According to one estimate, informal activity accounts for up to 64 per cent of Nigeria’s GDP. Nigeria’s Booming Borders: The Drivers and Consequences of Unrecorded Trade finds that this is a result of obstacles that impede trading through formal channels. These drivers include bureaucratic burdens and other factors, such as:
- The need for Nigerian businesses to produce at least nine documents in order to send an export shipment and at least 13 in order to bring in an import consignment.
- Rigid and dysfunctional foreign-exchange regulations that push most smaller traders into the incompletely regulated parallel exchange market.
- Corruption and unofficial ‘taxation’, especially on major border highways, which delegitimize formal channels and encourage the use of smuggling routes.
As a result, the state loses direct tax revenues that would be generated by formal cross-border trade. This is not just siphoned into the informal economy; some is lost entirely. For example, many shippers opt to dock in neighbouring countries rather than deal with the expense and difficulty of using Nigeria’s ports.
Informal trade also undermines the social contract between the private sector and government. The state lacks tax revenues to pay its officials, improve infrastructure or implement reforms, while traders feel the government provides no services in return for any taxes they might pay.
‘Every day tens of thousands of unofficial payments are made, none destined for the government. Policy-makers need to create an environment that encourages trade to flow through formal channels and capture lost revenue’, says co-author Leena Koni Hoffmann.
‘Formalization would assist Nigeria to pursue more high-quality, high-tech economic activity at a time when rising labour costs in Asia are creating scope for Nigerian manufacturers to compete’, she adds.
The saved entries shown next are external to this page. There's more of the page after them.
(* ===== verification/AgentTheorems.v ===== *)
(** * What the agent loop promises

    The theorems on [Run] (src/internal/agent/loop.go), read off the rule that
    AgentFacts.v proves for every run, and concrete runs: witnesses, and the
    places where the loop does other than its comments say. *)

From Stdlib Require Import QArith.
From S2P Require Import Prelude GoText PolicyValues ProviderTypes GoErrors GoPath Ports Pricing.
From S2P Require Import ToolPolicy AgentTypes AgentPlan AgentLoop AgentRules AgentFacts.
From S2P Require Import AgentSamples.
Open Scope string_scope.
Open Scope list_scope.
Open Scope Z_scope.

(** ** The journal of transitions *)

Lemma ledger_steps_called t tr :
  tr ∈ steps (ledger_of (reverse t)) ->
  exists t1 d t2, t = t1 ++ called (PersistPlanStepTransition d tr) None :: t2.
Proof.
  intros Hin. rewrite <- (reverse_involutive t). revert Hin. generalize (reverse t) as h. clear t.
  induction h as [|[p r] h IH]; [by intros ?%elem_of_nil|]. change (existT p r) with (called p r).
  assert (tr ∈ steps (ledger_of h) -> exists t1 d t2, reverse (called p r :: h) =
    t1 ++ called (PersistPlanStepTransition d tr) None :: t2) as Hold.
  { intros (t1 & d & t2 & Ht)%IH. exists t1, d, (t2 ++ [called p r]).
    by rewrite reverse_cons, Ht, <- (assoc_L (++)). }
  destruct p; cbn [ledger_of note called]; try exact Hold; try (cbn; exact Hold).
  - unfold note_bind. destruct (_ =? _)%string; exact Hold.
  - cbn. destruct r as [e|]; cbn; [exact Hold|]. rewrite elem_of_cons. intros [->|Hin]; [|by apply Hold].
    exists (reverse h), detached, []. apply reverse_cons.
Qed.

(** A step that is validated after a replay of transitions to other states was
    validated before. *)
Lemma replay_validated p l i step :
  Forall (fun t => Transition_To t <> StepValidated) l ->
  Plan_Steps (replay p l) !! i = Some step -> Step_State step = StepValidated ->
  Plan_Steps p !! i = Some step.
Proof.
  unfold replay. intros Hl. revert step. induction Hl as [|t l Ht Hl IH]; intros step; [done|]. cbn.
  rewrite list_lookup_fmap.
  destruct (Plan_Steps (foldr apply_transition p l) !! i) as [old|] eqn:Hold; [|done].
  cbn. intros [= <-]. destruct (_ =? _)%string; [done|]. by apply IH.
Qed.

Lemma replay_steps p l i step :
  Plan_Steps p !! i = Some step ->
  exists step', Plan_Steps (replay p l) !! i = Some step' /\
    Step_ValidationRequired step' = Step_ValidationRequired step.
Proof.
  unfold replay. intros Hi. induction l as [|t l (step' & Hs & ?)]; [by exists step|]. cbn.
  rewrite list_lookup_fmap, Hs. eexists. split; [done|]. by destruct (_ =? _)%string.
Qed.

Section Theorems.
Context (sha256_hex : string -> string).
Context (decodeStrictStringObject : string -> result error (gmap string string)).
Context (marshal_strings : gmap string string -> string).
Context (marshal_result : ToolResult -> string).
Context (unmarshal_counts : string -> option (gmap string Z)).
Context (modelIdentity : ModelIdentity) (refreshes : bool).
Context (input : LoopInput).
Hypothesis accepted : validateLoopInput input = None.

Abbreviation limits := (Input_Limits input).
Abbreviation Run :=
  (Run sha256_hex decodeStrictStringObject marshal_strings marshal_result unmarshal_counts
     modelIdentity refreshes input).

Lemma Run_sound t x :
  runs Run t x ->
  (exists r, x = Some r /\ ended unmarshal_counts modelIdentity input r (ledger_of (reverse t))) /\
  forall t1 p r t2, t = t1 ++ called p r :: t2 ->
    may_call sha256_hex unmarshal_counts modelIdentity input (ledger_of (reverse t1)) p.
Proof. intros Hr. by eapply (obeys_sound _ _ _ _ _ (Run_obeys _ _ _ _ _ _ _ _ accepted)). Qed.

(** [C1] No tool runs unauthorized. At every execution of every run, whatever
    the model proposes and the ports answer: control was read since the tool
    before it ran (or since the model's turn) and allowed the run; exactly this
    request was then routed, and the decision is executable, names its digest
    and the input's policy; its start is on record with that decision, under a
    step of the current plan that lists the tool and names the path or the
    file the patch declares; a risky action has its own checkpoint; the action
    is bound; the request identity was not executed before and there is room
    under the limit. *)
Theorem tools_run_authorized t x t1 a r t2 :
  runs Run t x -> t = t1 ++ called (ExecuteTool a) r :: t2 ->
  authorized sha256_hex input (ledger_of (reverse t1)) a.
Proof. intros Hr Ht. by apply (proj2 (Run_sound _ _ Hr)) in Ht as (_ & ? & _). Qed.

(** [C21] An effect is on record before anything else happens. After a tool's
    execution the run fails at once, with no further call, or the next call is
    the persistence of the tool's own result: under the request's identity, and
    with no more than the configured bytes of text. Without an error it is the
    state, exit code, flags, executable and duration the tool reported, and its
    texts, each whole or cut with the cut flagged; with an error it is not a
    success but the deadline, the cancellation or an unknown outcome. If it
    could not be persisted, the run fails at once as well. *)
Theorem effects_are_recorded t x t1 a r t2 :
  runs Run t x -> t = t1 ++ called (ExecuteTool a) r :: t2 ->
  (t2 = [] /\ exists err, x = Some (Err err)) \/
  (exists rec err t3, t2 = called (PersistToolResult rec) err :: t3 /\
     Result_TaskID rec = Input_TaskID input /\ Result_RunID rec = Input_RunID input /\
     Result_RequestID rec = ToolRequest_ID (Authorized_Request a) /\
     of_answer (ToolRequest_ID (Authorized_Request a)) (MaximumResultBytes limits) r (Result_Result rec) /\
     (err <> None -> t3 = [] /\ exists err, x = Some (Err err))).
Proof.
  intros Hr Ht. destruct (Run_sound _ _ Hr) as [(res & -> & _ & Hend) Hcall].
  destruct (Hcall _ _ _ _ Ht) as (Hset & _ & _).
  set (l1 := ledger_of (reverse (t1 ++ [called (ExecuteTool a) r]))).
  assert (l1 = note_execute (ledger_of (reverse t1)) a r) as Hl1.
  { unfold l1. by rewrite reverse_snoc. }
  assert (~ settled l1) as Hnot.
  { rewrite Hl1. unfold settled, executed_ids, recorded_ids in *. cbn. rewrite Hset.
    intros H. apply (f_equal length) in H. cbn in H. lia. }
  destruct t2 as [|[p s] t3].
  - left. split; [done|]. destruct res as [err|o]; [by exists err|]. destruct Hnot.
    subst t. apply (ou_settled _ _ _ _ _ Hend).
  - right. assert (may_call sha256_hex unmarshal_counts modelIdentity input l1 p) as Hp.
    { apply (Hcall _ _ s t3). by rewrite <- (assoc_L (++)). }
    destruct p as [| | | | | | | | | | | |rec]; cbn in Hp; try (destruct Hnot; tauto).
    destruct Hp as (b & rest & Hex & _ & Htask & Hrun & Hid & r' & Hans & Hof).
    rewrite Hl1 in Hex, Hans. injection Hex as <- _. injection Hans as <-.
    exists rec, s, t3. split_and!; [done..|]. intros Herr. destruct s as [err|]; [clear Herr|done].
    set (l2 := ledger_of (reverse ((t1 ++ [called (ExecuteTool a) r]) ++ [called (PersistToolResult rec) (Some err)]))).
    assert (l2 = note_result l1 rec (Some err)) as Hl2.
    { unfold l2. by rewrite reverse_snoc. }
    assert (~ settled l2) as Hnot2 by by rewrite Hl2.
    assert (t = ((t1 ++ [called (ExecuteTool a) r]) ++ [called (PersistToolResult rec) (Some err)]) ++ t3) as Ht2.
    { by rewrite Ht, <- !(assoc_L (++)). }
    destruct t3 as [|[p s] t4].
    + split; [done|]. destruct res as [err'|o]; [by exists err'|]. destruct Hnot2.
      rewrite app_nil_r in Ht2. subst t. rewrite Ht2 in Hend. apply (ou_settled _ _ _ _ _ Hend).
    + exfalso. assert (may_call sha256_hex unmarshal_counts modelIdentity input l2 p) as Hp
        by by apply (Hcall _ _ s t4).
      destruct p as [| | | | | | | | | | | |rec']; cbn in Hp; try (destruct Hnot2; tauto).
      destruct Hp as (_ & _ & _ & _ & _ & _ & _ & r' & Hans & _). by rewrite Hl2 in Hans.
Qed.

(** [C22] A run ends, within its limits: it returns whatever the ports answer,
    after at most the configured rounds, which are at most 256, each with at
    most one request to the model, and at most the configured tool calls,
    which are at most 1024; and its outcome reports the numbers it used. *)
Theorem Run_bounded t x :
  runs Run t x -> let l := ledger_of (reverse t) in
  asked (model l) <= MaximumRounds limits <= 256 /\
  Z.of_nat (length (executed (calls l))) <= MaximumToolCalls limits <= 1024 /\
  exists r, x = Some r /\ forall o, r = Ok o ->
    Outcome_Rounds o = opened (model l) /\ asked (model l) <= Outcome_Rounds o <= MaximumRounds limits /\
    Outcome_ToolCalls o = begun (calls l) /\
    Z.of_nat (length (executed (calls l))) <= Outcome_ToolCalls o <= MaximumToolCalls limits.
Proof.
  intros Hr l. destruct (Run_sound _ _ Hr) as [(res & -> & [Hb1 Hb2] & Hend) _].
  destruct (validateLoopInput_limits input accepted) as (? & ?).
  split; [done|]. split; [done|]. exists res. split; [done|]. intros o ->.
  destruct Hend as [? Hro Hrl Hca Hcl]. rewrite Hro, Hca. done.
Qed.

(** [C2] The plan a run returns is the plan its journal tells: the input's plan
    with exactly the persisted transitions applied, in order. Each of them was
    an edge of the step machine, from the state the journal gave that step at
    the time; and a step became implemented only when the call named by the
    transition had its success on record. *)
Theorem plan_is_replayed t x :
  runs Run t x ->
  (forall o, x = Some (Ok o) ->
     Outcome_Plan o = replay (Input_Plan input) (steps (ledger_of (reverse t)))) /\
  (forall t1 d tr r t2, t = t1 ++ called (PersistPlanStepTransition d tr) r :: t2 ->
     lawful input (ledger_of (reverse t1)) tr).
Proof.
  intros Hr. destruct (Run_sound _ _ Hr) as [(res & -> & _ & Hend) Hcall]. split.
  - intros o [= ->]. apply Hend.
  - intros t1 d tr r t2 Ht. apply (Hcall _ _ _ _ Ht).
Qed.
The report makes a number of recommendations for how Nigeria could encourage more formal trade, including:
- Strengthening the resources and capacity of the Federal Ministry of Industry, Trade and Investment to coordinate action across key government ministries, departments and agencies, as well as public and private stakeholders.
- Prioritizing engagement in the development of Economic Community of West African States (ECOWAS) trade policies and fully implementing the ECOWAS Protocol on Free Movement of Persons to reduce harassment at borders.
- Allowing banks to operate simple services for small and medium-sized businesses to make trade payments directly from Nigerian naira to CFA francs and vice versa.
- Improving basic facilities that support traders, including improving the efficiency of border posts, installing truck parks and all-weather surfacing on market access roads, and introducing online booking for trucks to enter ports.
- Separating responsibilities for assessing duty and tariff liabilities from revenue collection in order to reduce opportunities for corruption, an approach already tested with success by the Lagos State Internal Revenue Service.
- Increasing funding and technical support for the National Bureau of Statistics, which has a significant role to play in measuring and capturing more of Nigeria’s external trade.
Interviews conducted for the report reveal that business people would welcome the opportunity to pay taxes, but only if they received assurance that these payments would represent a contract with government guaranteeing that conditions for business would be improved.
‘As Africa’s largest economy, formalizing external trade would allow Nigeria to fulfil its potential as the trading engine of the West and Central African economy and shape the business landscape across the region,’ says co-author Paul Melly.